Autoria: Vanda Jordão

Adaptação e revisão: A.P.H.

Pretende-se contrariar a falta de comunicação, o desânimo, o distanciamento na sala de


aula através da partilha, da valorização das competências humanas, da utilização de
elementos lúdicos. As actividades de expressão dramática potenciam o desenvolvimento
de aptidões artísticas e a troca de experiências pessoais ao mesmo tempo que se revelam
métodos de trabalho eficazes e pessoalmente transformadores, consolidando processos
de crescimento e maturação através da reflexão, crítica, debate, solidariedade, respeito
mútuo. Os alunos poderão fazê-lo através de problemas mais prementes, que existam
dentro ou fora da escola, escrevendo os seus próprios textos, ou apropriando-se de
outros que poderão dar origem a pequenos sketches ou a trabalhos mais elaborados. O
recurso a jogos dramáticos, à expressão corporal, a exercícios de desinibição, ao
improviso, ao trabalho de voz, à concentração, são também aspectos importantes que
devem ser introduzidos neste tipo de trabalhos que compete ao professor gerir e
dinamizar.

É também uma actividade catalisadora de experiências multidisciplinares, para onde


poderão convergir os contributos de várias disciplinas: Educação Física (o controlo do
corpo, dos movimentos é fundamental), Educação Visual ou Desenho (na construção de
cenários, por exemplo), Português e História, ou ainda Educação Musical e Têxteis,
quando exista.

Para este exemplo específico que aqui se propõe, professor e aluno são (re)criadores, os
últimos igualmente actores e, simultaneamente, encenadores, transformando um texto
narrativo em dramático, inserindo-o no contexto das crises e da revolução do século
XIV em Portugal.
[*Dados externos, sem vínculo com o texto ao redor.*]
Lemma startRobustnessPass_ok s :
  closing 2 0 s -> wp (startRobustnessPass s) (fun s' => (closing 2 0 s' \/ (standing 2 0 s' /\ validating [] s')) /\
    laterWork s' = laterWork s /\ samplesPerPass s' = samplesPerPass s).
Proof.
  intros [Hs Hi Ha Ho]. unfold startRobustnessPass. rewrite Hi.
  assert (closing 2 0 (set_pendingBest_ (PendingBestState.clearTrigger (pendingBest_ s)) s)) as Hp.
  { split; [| done ..]. eapply standing_fewer; [exact Hs | by split | done | lia]. }
  destruct (PendingBestState.robustness (pendingBest_ s)); cbn [negb]; [| apply wp_ok; split; [left; by split | done]].
  destruct (_ =? _); cbn [negb]; [| apply wp_ok; split; [by left | done]]. destruct (inPopulation _ s) eqn:Ei; cbn [negb]; [| apply wp_ok; split; [by left | done]].
  apply in_population in Ei. apply wp_bind, wp_vec_get; [done |]. intros candidate Hc.
  destruct (Individual.genome candidate) eqn:Eg; [| apply wp_ok; split; [by left | done]].
  unfold resolveRobustnessPassSampleCount. destruct (Z.leb_spec (EvolutionConfig.robustFitnessEvaluationCount (config s)) 0);
    [apply wp_ok; split; [left; by split | done] |]. rewrite (proj2 (Z.leb_gt _ _)) by lia.
  destruct (standing_individual _ _ _ _ _ Hs Hc) as [_ Hrun].
  destruct (Hrun (Individual.genome candidate) (PendingBestState.robustnessIndex (pendingBest_ s)) (generation_ s) ltac:(lia)) as [_ Hacc].
  rewrite set_own_genome in Hacc. pose proof Hs as [_ _ _ Hready _ _ _ _].
  apply wp_bind. set (r := RobustnessPassState.mk _ _ _ _ _ _ _). set (s1 := set_pendingBest_ _ (set_robustnessPass_ r s)).
  assert (standing 2 0 s1) as Hs1 by (eapply standing_fewer; [exact Hs | by split | done | lia]).
  eapply wp_mono; [exact (robust_submitted _ _ (config s1) (scenarioConfigOverride_ s) (executor_ s) Hready Ho ltac:(eassumption) Hacc) |].
  intros e (He & Hout & Hkeep). apply wp_ok. split; [right | done]. split; [by apply standing_executor |].
  destruct (sampleTickets_spec candidate (PendingBestState.robustnessIndex (pendingBest_ s)) (generation_ s)
    (EvolutionConfig.robustFitnessEvaluationCount (config s)) r eq_refl eq_refl ltac:(lia)) as [Hft Hlt].
  split; cbn; try done; try lia; unfold awaited; cbn [map app]; change (executor_ (set_executor_ e s1)) with e.
  - change (Forall (sample_ticket r) (outstanding e)). by rewrite Hout.
  - rewrite Hout. exact Hlt.
  - constructor.
Qed.

(** A result that the training awaited. *)
Lemma awaited_cons (result : CompletedEvaluation.t Snapshot) held s :
  awaited (result :: held) s = CompletedEvaluation.ticket result :: awaited held s.
Proof. done. Qed.

Lemma handleRobustnessSampleResult_ok result held s :
  standing 2 0 s -> validating (result :: held) s -> score_ok (CompletedEvaluation.totalFitness result) ->
  wp (handleRobustnessSampleResult result s) (fun s' => standing 2 0 s' /\
    RobustnessPassState.active (robustnessPass_ s') = true /\ frame s s' /\
    finite_samples (RobustnessPassState.samples (robustnessPass_ s')) /\
    RobustnessPassState.pendingSamples (robustnessPass_ s') = RobustnessPassState.pendingSamples (robustnessPass_ s) - 1 /\
    (if 0 <? RobustnessPassState.pendingSamples (robustnessPass_ s') then validating held s'
     else awaited held s = [] /\ RobustnessPassState.pendingSamples (robustnessPass_ s') = 0 /\
          RobustnessPassState.targetEvalCount (robustnessPass_ s') = EvolutionConfig.robustFitnessEvaluationCount (config s) /\
          0 < EvolutionConfig.robustFitnessEvaluationCount (config s) /\
          Z.of_nat (length (RobustnessPassState.samples (robustnessPass_ s'))) = EvolutionConfig.robustFitnessEvaluationCount (config s))).
Proof.
  intros Hs [Hact Hall Htarget Hpend Hcomp Hsum Hsamples Hindex Htick Hcount Hfin] Hscore. rewrite awaited_cons in Htick, Hcount.
  apply Forall_cons in Htick as [(Ht1 & Ht2 & Ht3) Htick]. cbn [length] in Hcount. pose proof Hs as [Hset _ _ _ _ _ _ _ _]. pose proof (so_robust _ _ _ Hset) as Hrob. fold (config s) in Hrob.
  unfold handleRobustnessSampleResult. rewrite Hact. cbn [negb].
  change (CompletedEvaluation.robustGeneration result) with (ticket_generation (CompletedEvaluation.ticket result)).
  change (CompletedEvaluation.index result) with (ticket_index (CompletedEvaluation.ticket result)).
  rewrite Ht2, Ht3, !Z.eqb_refl. cbn [negb]. rewrite (proj2 (Z.leb_gt _ _)) by lia. rewrite !int_result_ok by lia. cbn [rbind].
  apply wp_ok. set (s1 := set_robustnessPass_ _ s). assert (frame s s1) as Hf by (by split).
  assert (standing 2 0 s1) as Hs1 by (eapply standing_fewer; [exact Hs | done | done | lia]).
  assert (finite_samples (RobustnessPassState.samples (robustnessPass_ s1))) as Hfin1
    by (apply Forall_app; split; [done | repeat constructor; apply Hscore]).
  split; [done |]. split; [done |]. split; [done |]. split; [done |]. split; [done |]. cbn [robustnessPass_ s1 set_robustnessPass_ RobustnessPassState.pendingSamples].
  destruct (Z.ltb_spec 0 (RobustnessPassState.pendingSamples (robustnessPass_ s) - 1)).
  - split; try exact Htick; try done; cbn [robustnessPass_ s1 set_robustnessPass_ RobustnessPassState.pendingSamples
      RobustnessPassState.completedSamples RobustnessPassState.targetEvalCount RobustnessPassState.samples]; try lia.
    + rewrite length_app. cbn. lia.
    + change (awaited held s1) with (awaited held s). lia.
  - split; [destruct (awaited held s); [done | cbn in Hcount; lia] |]. cbn. rewrite length_app. cbn. lia.
Qed.

Lemma finalizeRobustnessPass_ok now s :
  standing 2 0 s -> finite_samples (RobustnessPassState.samples (robustnessPass_ s)) ->
  RobustnessPassState.active (robustnessPass_ s) = true ->
  RobustnessPassState.pendingSamples (robustnessPass_ s) = 0 ->
  RobustnessPassState.targetEvalCount (robustnessPass_ s) = EvolutionConfig.robustFitnessEvaluationCount (config s) ->
  Z.of_nat (length (RobustnessPassState.samples (robustnessPass_ s))) = EvolutionConfig.robustFitnessEvaluationCount (config s) ->
  wp (finalizeRobustnessPass now s) (fun s' =>
    frame s s' /\ standing 1 0 s' /\ RobustnessPassState.active (robustnessPass_ s') = false).
Proof.
  intros Hs Hfin Hact Hpend Htarget Hlen. unfold finalizeRobustnessPass. rewrite Hact, Hpend. cbn [negb]. rewrite Z.ltb_irrefl.
  set (reset := set_robustnessPass_ RobustnessPassState.reset s).
  assert (frame s reset /\ standing 1 0 reset /\ RobustnessPassState.active (robustnessPass_ reset) = false) as Hreset.
  { split; [by split |]. split; [| done]. eapply standing_fewer; [exact Hs | by split | done | lia]. }
  destruct (inPopulation _ s) eqn:Ei; cbn [negb]; [| by apply wp_ok]. apply wp_bind, wp_vec_get; [by apply in_population |].
  intros individual _. destruct (Individual.genome individual) as [genome |]; [| by apply wp_ok]. clear reset Hreset.
  set (samples := drop _ _). set (s1 := set_best _ s). assert (frame s s1) as Hf by (by split).
  assert (standing 2 0 s1) as Hs1 by (eapply standing_fewer; [exact Hs | done | done | lia]).
  assert (Z.of_nat (length samples) <= EvolutionConfig.robustFitnessEvaluationCount (config s)) as Hl
    by (unfold samples; rewrite length_drop; lia).
  apply wp_bind. eapply wp_mono; [apply promote_ok; [exact Hs1 | |] |].
  - assert (finite_samples samples) as Hsf by (by apply finite_drop).
    split; cbn; [| by apply computeMedian_not_nan | done]. apply finite_not_nan.
    destruct (is_finite (PendingBestState.robustnessFirstSample _)) eqn:Ef; [done |]. destruct samples; [done |].
    by apply Forall_cons in Hsf as [? _].
  - match goal with |- evaluations ?m <= _ => pose proof (evaluations_bound m) as He end.
    cbn [trainingMetadata GenomeMetadata.robustEvalCount GenomeMetadata.robustFitnessSamples] in He.
    change (evaluationsPerGenome s1) with (evaluationsPerGenome s). unfold evaluationsPerGenome. lia.
  - intros s2 (Hf2 & Hr2 & _ & Ha2). apply wp_ok.
    assert (frame s (set_pendingBest_ PendingBestState.reset (set_robustnessPass_ RobustnessPassState.reset s2))) as Hf3.
    { eapply frame_trans; [exact Hf |]. destruct Hf2. by split. }
    split; [done |]. split; [| done]. eapply standing_frame; [exact Hs | exact Hf3 | exact Ha2].
Qed.
End Steps.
Em simultâneo trabalhar-se-ão conceitos de “independência
nacional”, “identidade”, “revolução”.

A turma teria de dividir-se numa primeira fase em grupos de trabalho: o dos actores, os
encenadores, os responsáveis pelo guarda-roupa, os cenógrafos. Previamente o texto
original deveria ser trabalhado, reformulado, reescrito na tentativa de o simplificar ou
adaptar.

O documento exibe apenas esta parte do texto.